• **What the task requires**:
Scan the entries below and extract each line with the word "rest" in it.

• **Records to process**:

______________________________

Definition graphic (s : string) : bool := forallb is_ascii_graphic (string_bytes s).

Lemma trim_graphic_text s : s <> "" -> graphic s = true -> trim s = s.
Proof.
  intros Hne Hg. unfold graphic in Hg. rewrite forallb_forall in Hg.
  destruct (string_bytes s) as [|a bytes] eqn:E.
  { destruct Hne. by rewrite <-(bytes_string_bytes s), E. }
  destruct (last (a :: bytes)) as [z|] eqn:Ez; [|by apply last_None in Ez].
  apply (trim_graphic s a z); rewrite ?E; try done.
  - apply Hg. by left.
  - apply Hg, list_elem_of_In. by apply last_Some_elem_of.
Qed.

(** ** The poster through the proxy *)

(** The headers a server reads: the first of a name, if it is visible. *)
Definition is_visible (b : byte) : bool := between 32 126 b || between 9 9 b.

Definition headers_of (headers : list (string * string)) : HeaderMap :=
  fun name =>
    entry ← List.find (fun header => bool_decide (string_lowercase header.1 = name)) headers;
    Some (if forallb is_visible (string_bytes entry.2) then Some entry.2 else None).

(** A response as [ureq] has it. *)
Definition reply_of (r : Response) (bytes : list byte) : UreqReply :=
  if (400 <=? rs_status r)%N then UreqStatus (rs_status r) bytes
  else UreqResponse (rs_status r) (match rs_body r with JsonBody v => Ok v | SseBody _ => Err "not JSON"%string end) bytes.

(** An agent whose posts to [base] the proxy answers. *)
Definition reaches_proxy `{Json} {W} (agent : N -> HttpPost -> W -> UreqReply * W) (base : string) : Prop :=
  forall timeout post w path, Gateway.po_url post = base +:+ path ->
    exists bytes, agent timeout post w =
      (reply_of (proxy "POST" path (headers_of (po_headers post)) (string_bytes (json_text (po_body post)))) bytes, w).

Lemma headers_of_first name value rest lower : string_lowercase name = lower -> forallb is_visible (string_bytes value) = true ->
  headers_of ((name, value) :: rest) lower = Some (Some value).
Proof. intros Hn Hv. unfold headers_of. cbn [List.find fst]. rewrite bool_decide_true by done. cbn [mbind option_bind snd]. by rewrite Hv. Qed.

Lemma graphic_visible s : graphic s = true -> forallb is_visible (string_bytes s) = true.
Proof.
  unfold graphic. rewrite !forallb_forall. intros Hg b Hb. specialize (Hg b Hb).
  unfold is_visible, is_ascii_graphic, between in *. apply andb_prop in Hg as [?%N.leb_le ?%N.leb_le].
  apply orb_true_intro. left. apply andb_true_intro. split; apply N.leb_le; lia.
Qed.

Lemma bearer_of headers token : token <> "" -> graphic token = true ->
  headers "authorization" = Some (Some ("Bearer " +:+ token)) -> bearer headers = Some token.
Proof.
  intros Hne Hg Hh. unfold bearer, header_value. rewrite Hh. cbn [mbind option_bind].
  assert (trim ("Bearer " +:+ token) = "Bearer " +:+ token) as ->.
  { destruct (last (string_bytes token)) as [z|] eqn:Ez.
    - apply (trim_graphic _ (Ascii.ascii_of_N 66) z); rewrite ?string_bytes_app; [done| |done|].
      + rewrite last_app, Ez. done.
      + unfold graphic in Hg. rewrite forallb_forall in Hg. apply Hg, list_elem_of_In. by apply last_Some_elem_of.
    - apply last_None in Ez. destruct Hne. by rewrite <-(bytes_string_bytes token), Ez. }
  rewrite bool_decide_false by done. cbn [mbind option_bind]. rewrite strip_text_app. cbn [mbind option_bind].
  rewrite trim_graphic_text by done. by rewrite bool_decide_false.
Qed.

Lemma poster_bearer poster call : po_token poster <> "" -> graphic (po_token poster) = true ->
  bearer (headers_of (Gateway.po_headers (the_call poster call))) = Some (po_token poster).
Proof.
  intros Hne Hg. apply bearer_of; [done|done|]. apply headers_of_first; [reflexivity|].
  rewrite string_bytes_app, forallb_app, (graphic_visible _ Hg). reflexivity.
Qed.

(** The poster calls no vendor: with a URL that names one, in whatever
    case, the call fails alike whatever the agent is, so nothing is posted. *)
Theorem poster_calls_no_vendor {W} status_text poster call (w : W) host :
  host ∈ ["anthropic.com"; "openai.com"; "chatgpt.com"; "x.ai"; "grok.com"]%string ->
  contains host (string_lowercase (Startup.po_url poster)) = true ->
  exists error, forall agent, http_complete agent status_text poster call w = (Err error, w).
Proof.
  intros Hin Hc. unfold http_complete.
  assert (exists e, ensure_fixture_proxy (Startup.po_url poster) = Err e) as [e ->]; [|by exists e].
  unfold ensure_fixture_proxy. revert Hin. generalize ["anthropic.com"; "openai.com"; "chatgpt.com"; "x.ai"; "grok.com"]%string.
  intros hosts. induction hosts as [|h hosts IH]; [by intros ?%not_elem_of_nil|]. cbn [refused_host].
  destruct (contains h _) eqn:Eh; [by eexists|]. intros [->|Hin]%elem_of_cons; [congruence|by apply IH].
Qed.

______________________________

• **Your solution**:
Lemma headers_of_first name value rest lower : string_lowercase name = lower -> forallb is_visible (string_bytes value) = true ->
  headers_of ((name, value) :: rest) lower = Some (Some value).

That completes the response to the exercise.